Il ministro Bianchi ha invitato tutti alla responsabilità. Il responsabile del Ministero ricorda a più riprese che con i 400 milioni stanziati nella legge di bilancio per la proroga dell’organico Covid si potrà affrontare anche questa fase delicata. Va capito però se si stanno spendendo e per cosa questi soldi.
La didattica deve riguardare non più soltanto l’insegnamento di contenuti, ma deve avere come “focus” la persona. Serve una didattica che rimette realmente gli studenti al centro dell’attenzione.
Ogni persona che apprende deve poter sviluppare al meglio i propri talenti, le proprie attitudini e le proprie aspirazioni.
Se riteniamo che la DAD non sia un male oscuro da cui scappare, siamo altrettanto certi che i ragazzi hanno bisogno di vivere compagni e amici in presenza, giorno per giorno, va trovata quindi una giusta mediazione tenendo conto anche degli aspetti psicologici.
Per fortuna la legge sulla “Introduzione dello sviluppo di competenze non cognitive nei percorsi delle istituzioni scolastiche”, approvata l’11 gennaio 2022 dalla Camera dei deputati va proprio in questa direzione.

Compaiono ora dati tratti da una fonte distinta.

(** What one iteration does to the locals, given how the lookup of the
    batch ended and whether the pacing delay is negative. *)
Definition step_locals (o : outcome (gmap string (option AudioFeatureRecord)))
    (negative_delay : bool) (batch : list string)
    (l : gmap string (option AudioFeatureRecord) * list string * nat)
  : gmap string (option AudioFeatureRecord) * list string * nat :=
  let '(features, failed, successful) := l in
  let again := if negative_delay then batch else [] in
  match o with
  | Done batch_features =>
      if decide (batch_features ≠ ∅) then
        (batch_features ∪ features,
         (failed ++ filter (fun uri => populated (batch_features !! uri) = false) batch) ++ again,
         S successful)
      else (features, (failed ++ batch) ++ again, successful)
  | Raised _ => (features, failed ++ batch, successful)
  end.



End Observed.

(** * Sample inputs *)
Module Samples.
Import Extractors.

Definition w0 : world := {| trace := []; requests := 0 |}.

(** A complete track entry. *)
Definition entry (u name : string) : track :=
  {| get_track_uri := Some u; get_track_name := Some (JStr name);
     get_artist_name := Some (JStr "Artist"); get_artist_uri := Some (JStr "spotify:artist:1");
     get_album_name := Some (JStr "Album"); get_album_uri := Some (JStr "spotify:album:1");
     get_duration_ms := Some (JInt 200000) |}.

(** A track entry without its display name. *)
Definition nameless (u : string) : track :=
  {| get_track_uri := Some u; get_track_name := None;
     get_artist_name := Some (JStr "Artist"); get_artist_uri := Some (JStr "spotify:artist:1");
     get_album_name := Some (JStr "Album"); get_album_uri := Some (JStr "spotify:album:1");
     get_duration_ms := Some (JInt 200000) |}.

Definition tracks (ts : list track) : playlist := {| get_tracks := Some ts |}.

(** Two good files around one that cannot be decoded. *)
Definition mixed_dir : list slice_file :=
  [ Document (Some [tracks [entry "A" "first"; entry "B" "b"]; tracks [entry "A" "again"]]);
    Unreadable JSONDecodeError;
    Document (Some [tracks [entry "C" "c"; entry "A" "last"]]) ].

(** A file whose second entry lacks its display name. *)
Definition broken_file : slice_file :=
  Document (Some [tracks [entry "A" "a"; nameless "B"; entry "C" "c"]]).

Definition good_file : slice_file := Document (Some [tracks [entry "D" "d"]]).

(** The identifier [A] occurs first without a display name, then with one. *)
Definition late_dir : list slice_file :=
  [ Document (Some [tracks [nameless "A"]]);
    Document (Some [tracks [entry "A" "second"]]) ].

(** The feature object of the service for one track. *)
Definition sample_features : gmap string jval :=
  list_to_map
    [ ("acousticness", JFloat 11 (-2)); ("danceability", JFloat 7 (-1));
      ("energy", JFloat 8 (-1)); ("instrumentalness", JInt 0);
      ("liveness", JFloat 1 (-1)); ("loudness", JFloat (-55) (-1));
      ("speechiness", JFloat 4 (-2)); ("tempo", JFloat 1200 (-1));
      ("valence", JFloat 9 (-1)); ("key", JInt 5); ("mode", JInt 1);
      ("time_signature", JInt 4); ("type", JStr "audio_features") ].

(** A service that knows every track but the one called [unknown]. *)
Definition catalog : SpotifyClient.Spotify :=
  {| SpotifyClient.audio_features := fun _ ids =>
       SpotifyClient.Answer
         ((fun id => if bool_decide (id = "unknown") then None else Some sample_features) <$> ids);
     SpotifyClient.search := fun _ => SpotifyClient.Found true |}.


(** A service that answers 429 with [Retry-After: 7]. *)
Definition busy : SpotifyClient.Spotify :=
  {| SpotifyClient.audio_features := fun _ _ =>
       SpotifyClient.Failure
         (SpotifyError {| http_status := 429;
                          headers := Some {[ "Retry-After" := Numeral 7 ]} |});
     SpotifyClient.search := fun _ => SpotifyClient.Found true |}.

(** A service that answers 429 with the date form of Retry-After. *)
Definition dated : SpotifyClient.Spotify :=
  {| SpotifyClient.audio_features := fun _ _ =>
       SpotifyClient.Failure
         (SpotifyError {| http_status := 429;
                          headers := Some {[ "Retry-After" :=
                                               Text "Wed, 21 Oct 2015 07:28:00 GMT" ]} |});
     SpotifyClient.search := fun _ => SpotifyClient.Found true |}.

(** A service that serves its first request and is rate limited afterwards. *)
Definition flaky : SpotifyClient.Spotify :=
  {| SpotifyClient.audio_features := fun n ids =>
       match n with
       | 0 => SpotifyClient.Answer ((fun _ => Some sample_features) <$> ids)
       | _ => SpotifyClient.Failure
                (SpotifyError {| http_status := 429;
                                 headers := Some {[ "Retry-After" := Numeral 1 ]} |})
       end;
     SpotifyClient.search := fun _ => SpotifyClient.Found true |}.

(** The credentials, present and absent. *)
Definition with_credentials : EnrichDataset.environ :=
  {| EnrichDataset.SPOTIFY_CLIENT_ID := Some "id";
     EnrichDataset.SPOTIFY_CLIENT_SECRET := Some "secret" |}.

Definition without_secret : EnrichDataset.environ :=
  {| EnrichDataset.SPOTIFY_CLIENT_ID := Some "id";
     EnrichDataset.SPOTIFY_CLIENT_SECRET := None |}.

(** A service that refuses the credentials. *)
Definition unauthorized : SpotifyClient.Spotify :=
  {| SpotifyClient.audio_features := fun _ _ =>
       SpotifyClient.Failure (SpotifyError {| http_status := 401; headers := Some ∅ |});
     SpotifyClient.search := fun _ =>
       SpotifyClient.SearchFailure (SpotifyError {| http_status := 401; headers := Some ∅ |}) |}.

End Samples.

(** * What the further properties speak of *)

Module Ledger.
Import Extractors Corpus.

Questa legge può rappresentare la prima occasione per favorire una nuova formazione dei docenti che preveda, anche e soprattutto, la giusta attenzione per lo sviluppo delle competenze non cognitive nelle attività educative e didattiche
Parlare di competenze non cognitive vuol dire infatti, rafforzare la scuola delle relazioni oltre quella delle nozioni. È esperienza di chiunque insegni, ma anche di numerose ricerche scientifiche che l’apprendimento migliora se si stimolano gli interessi, la curiosità, le emozioni di ciascun alunno e questo si traduce in migliori risultati scolastici che favoriscono tutti ma, soprattutto, sostengono chi è meritevole ma sprovvisto di mezzi.
Mancano all’appello, inoltre, le gite scolastiche, quelle che fanno “gruppo” che fanno diventare amici, che ti lasciano dentro i ricordi della scuola buona, che poi racconti ai tuoi amici e ai tuoi figli quando sei diventato adulto.
Nessuno ridarà indietro a questi ragazzi queste esperienze.